[[ MATERIAL FOR THIS EXERCISE open ]]

(* ===== verification/Pools.v ===== *)
(** * The bounded pools the handlers wait for ([run]: the semaphores of [AppState])

    A handler of the data socket or of the control API waits for permits of six pools: the
    password check, pull frames, large responses, bulk memory, the commit-order lock and the
    database workers ([db_task]).  Tokio's semaphores are fair: requests are served in the
    order they arrive, and one that asks for several permits blocks those behind it.

    [lane_of] keeps of a handler what it takes from the pools and gives back; [system] runs
    any number of lanes against the pools. *)

From Stdlib Require Import ZArith Lia List String Bool.
From stdpp Require Import base list strings gmap.
From S2P Require Import Prelude Sql Io.

Local Open Scope Z_scope.

Definition MAX_CONCURRENT_PASSWORD_CHECKS : Z := 1.
Definition MAX_CONCURRENT_PULLS : Z := 2.
Definition BULK_MEMORY_PERMITS : Z := 4.
Definition ARGON2_MEMORY_PERMITS : Z := 3.
Definition MAX_DB_WORKERS : Z := 2.

Inductive pool := AuthChecks | Pulls | LargeResponses | BulkMemory | CommitOrder | DbWorkers.
#[export] Instance pool_eq_dec : EqDecision pool.
Proof. solve_decision. Defined.

(** The number of permits each pool starts with. *)
Definition capacity (p : pool) : Z :=
  match p with
  | AuthChecks => MAX_CONCURRENT_PASSWORD_CHECKS
  | Pulls => MAX_CONCURRENT_PULLS
  | LargeResponses => 1
  | BulkMemory => BULK_MEMORY_PERMITS
  | CommitOrder => 1
  | DbWorkers => MAX_DB_WORKERS
  end.
(** The order in which a handler takes permits. *)
Definition rank (p : pool) : Z :=
  match p with AuthChecks | Pulls | LargeResponses => 0 | BulkMemory => 1 | CommitOrder => 2 | DbWorkers => 3 end.

(** ** What a command asks of the pools *)
Inductive use := Local | Database | Take (p : pool) (n : Z) | Give (p : pool) (n : Z).

(** The interface of the handlers' command types: the use of each command, and which
    answers to a [Take] are permits. *)
Class Pooled (E : Type -> Type) := {
  use_of : forall {X}, E X -> use;
  granted : forall {X}, E X -> X -> bool;
  answerable : forall {X} (c : E X), exists x, granted c x = true;
}.

Inductive lane :=
| Done
| Do (u : use) (X : Type) (grant : X -> bool) (k : X -> lane).
Fixpoint lane_of {E A} `{Pooled E} (p : io E A) : lane :=
  match p with
  | Ret _ => Done
  | @Vis _ _ X c k => Do (use_of c) X (granted c) (fun x => lane_of (k x))
  end.

Notation permits := (list (pool * Z)).
Definition below (p : pool) (h : permits) : Prop := Forall (fun q => rank (fst q) < rank p) h.

(** Remove one permit. *)
Fixpoint give_back (q : pool * Z) (h : permits) : permits :=
  match h with
  | [] => []
  | q' :: h => if bool_decide (q' = q) then h else q' :: give_back q h
  end.

(** A lane takes permits in the order of the ranks, returns only what it holds, and
    ends with nothing. *)
Fixpoint ordered (h : permits) (l : lane) : Prop :=
  match l with
  | Done => h = []
  | Do u X grant k =>
      (exists x, grant x = true) /\
      match u with
      | Local | Database => below DbWorkers h /\ forall x, ordered h (k x)
      | Take p n => 1 <= n <= capacity p /\ p <> DbWorkers /\ below p h /\
                    forall x, ordered (if grant x then (p, n) :: h else h) (k x)
      | Give p n => In (p, n) h /\ forall x, ordered (give_back (p, n) h) (k x)
      end
  end.

(** ** Tasks and pools *)
Record task := { held : permits; working : bool; rest : lane }.
Record system := { avail : pool -> Z; queue : pool -> list nat; tasks : gmap nat task }.
Definition idle : system := {| avail := capacity; queue := fun _ => []; tasks := ∅ |}.

Definition set_at {A} (f : pool -> A) (p : pool) (a : A) : pool -> A := fun q => if decide (q = p) then a else f q.
(** A waiter that gives up leaves every queue. *)
Definition unqueue (i : nat) (f : pool -> list nat) : pool -> list nat := fun p => List.filter (fun j => negb (Nat.eqb i j)) (f p).

(** What a task waits for before it can go on. *)
Definition needs (t : task) : option (pool * Z) :=
  match rest t with
  | Do (Take p n) _ _ _ => Some (p, n)
  | Do Database _ _ _ => if working t then None else Some (DbWorkers, 1)
  | _ => None
  end.

(** [i] changes from [t]: what it does when it need not wait, or is granted its permits. *)
Inductive runs_on : task -> (pool -> Z) -> task -> (pool -> Z) -> Prop :=
| run_local h w X g k x av : runs_on {| held := h; working := w; rest := Do Local X g k |} av
                                     {| held := h; working := w; rest := k x |} av
| run_give h w p n X g k x av : runs_on {| held := h; working := w; rest := Do (Give p n) X g k |} av
                                        {| held := give_back (p, n) h; working := w; rest := k x |} (set_at av p (av p + n))
| run_worker h X g k x av : runs_on {| held := h; working := true; rest := Do Database X g k |} av
                                    {| held := h; working := false; rest := k x |} (set_at av DbWorkers (av DbWorkers + 1)).
Inductive granted_to : task -> (pool -> Z) -> task -> (pool -> Z) -> Prop :=
| grant_take h w p n X (g : X -> bool) k x av : g x = true -> n <= av p ->
    granted_to {| held := h; working := w; rest := Do (Take p n) X g k |} av
               {| held := (p, n) :: h; working := w; rest := k x |} (set_at av p (av p - n))
| grant_worker h X g k av : 1 <= av DbWorkers ->
    granted_to {| held := h; working := false; rest := Do Database X g k |} av
               {| held := h; working := true; rest := Do Database X g k |} (set_at av DbWorkers (av DbWorkers - 1)).
(** A shutdown or a deadline answers a waiter without permits. *)
Inductive refused : task -> task -> Prop :=
| refuse_take h w p n X (g : X -> bool) k x : g x = false ->
    refused {| held := h; working := w; rest := Do (Take p n) X g k |} {| held := h; working := w; rest := k x |}
| refuse_worker h X g k x :
    refused {| held := h; working := false; rest := Do Database X g k |} {| held := h; working := false; rest := k x |}.

Definition update_task (i : nat) (t : task) (s : system) : system :=
  {| avail := avail s; queue := queue s; tasks := <[i := t]> (tasks s) |}.

(** The handlers that make progress, and what comes from outside.  A dropped handler
    ([cancel]) goes on as any lane that returns what it holds: the closures given to
    [spawn_blocking] keep their permits until they end, the others are dropped at once. *)
Inductive work : system -> system -> Prop :=
| work_request s i t p n : tasks s !! i = Some t -> needs t = Some (p, n) -> ~ In i (queue s p) ->
    work s {| avail := avail s; queue := set_at (queue s) p (queue s p ++ [i]); tasks := tasks s |}
| work_grant s i t t' p n q av : tasks s !! i = Some t -> needs t = Some (p, n) -> queue s p = i :: q ->
    granted_to t (avail s) t' av ->
    work s {| avail := av; queue := set_at (queue s) p q; tasks := <[i := t']> (tasks s) |}
| work_run s i t t' av : tasks s !! i = Some t -> runs_on t (avail s) t' av ->
    work s {| avail := av; queue := queue s; tasks := <[i := t']> (tasks s) |}
| work_end s i h : tasks s !! i = Some {| held := h; working := false; rest := Done |} ->
    work s {| avail := avail s; queue := queue s; tasks := delete i (tasks s) |}.
Inductive step (arrives : lane -> Prop) : system -> system -> Prop :=
| step_work s s' : work s s' -> step arrives s s'
| step_arrive s i l : tasks s !! i = None -> arrives l ->
    step arrives s (update_task i {| held := []; working := false; rest := l |} s)
| step_refuse s i t t' : tasks s !! i = Some t -> refused t t' ->
    step arrives s {| avail := avail s; queue := unqueue i (queue s); tasks := <[i := t']> (tasks s) |}
| step_cancel s i t l : tasks s !! i = Some t -> ordered (held t) l ->
    (working t = true -> exists X g k, l = Do Database X g k) ->
    step arrives s {| avail := avail s; queue := unqueue i (queue s);
                      tasks := <[i := {| held := held t; working := working t; rest := l |}]> (tasks s) |}.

[[ MATERIAL FOR THIS EXERCISE closed ]]

▸ **WORK REQUEST**: From the records above, reproduce exactly the lines from the one with "(** * The bounded" to the one with "order they arrive, and", both included, and no others.

▸ **RESPONSE AREA**:
(** * The bounded pools the handlers wait for ([run]: the semaphores of [AppState])

    A handler of the data socket or of the control API waits for permits of six pools: the
    password check, pull frames, large responses, bulk memory, the commit-order lock and the
    database workers ([db_task]).  Tokio's semaphores are fair: requests are served in the
    order they arrive, and one that asks for several permits blocks those behind it.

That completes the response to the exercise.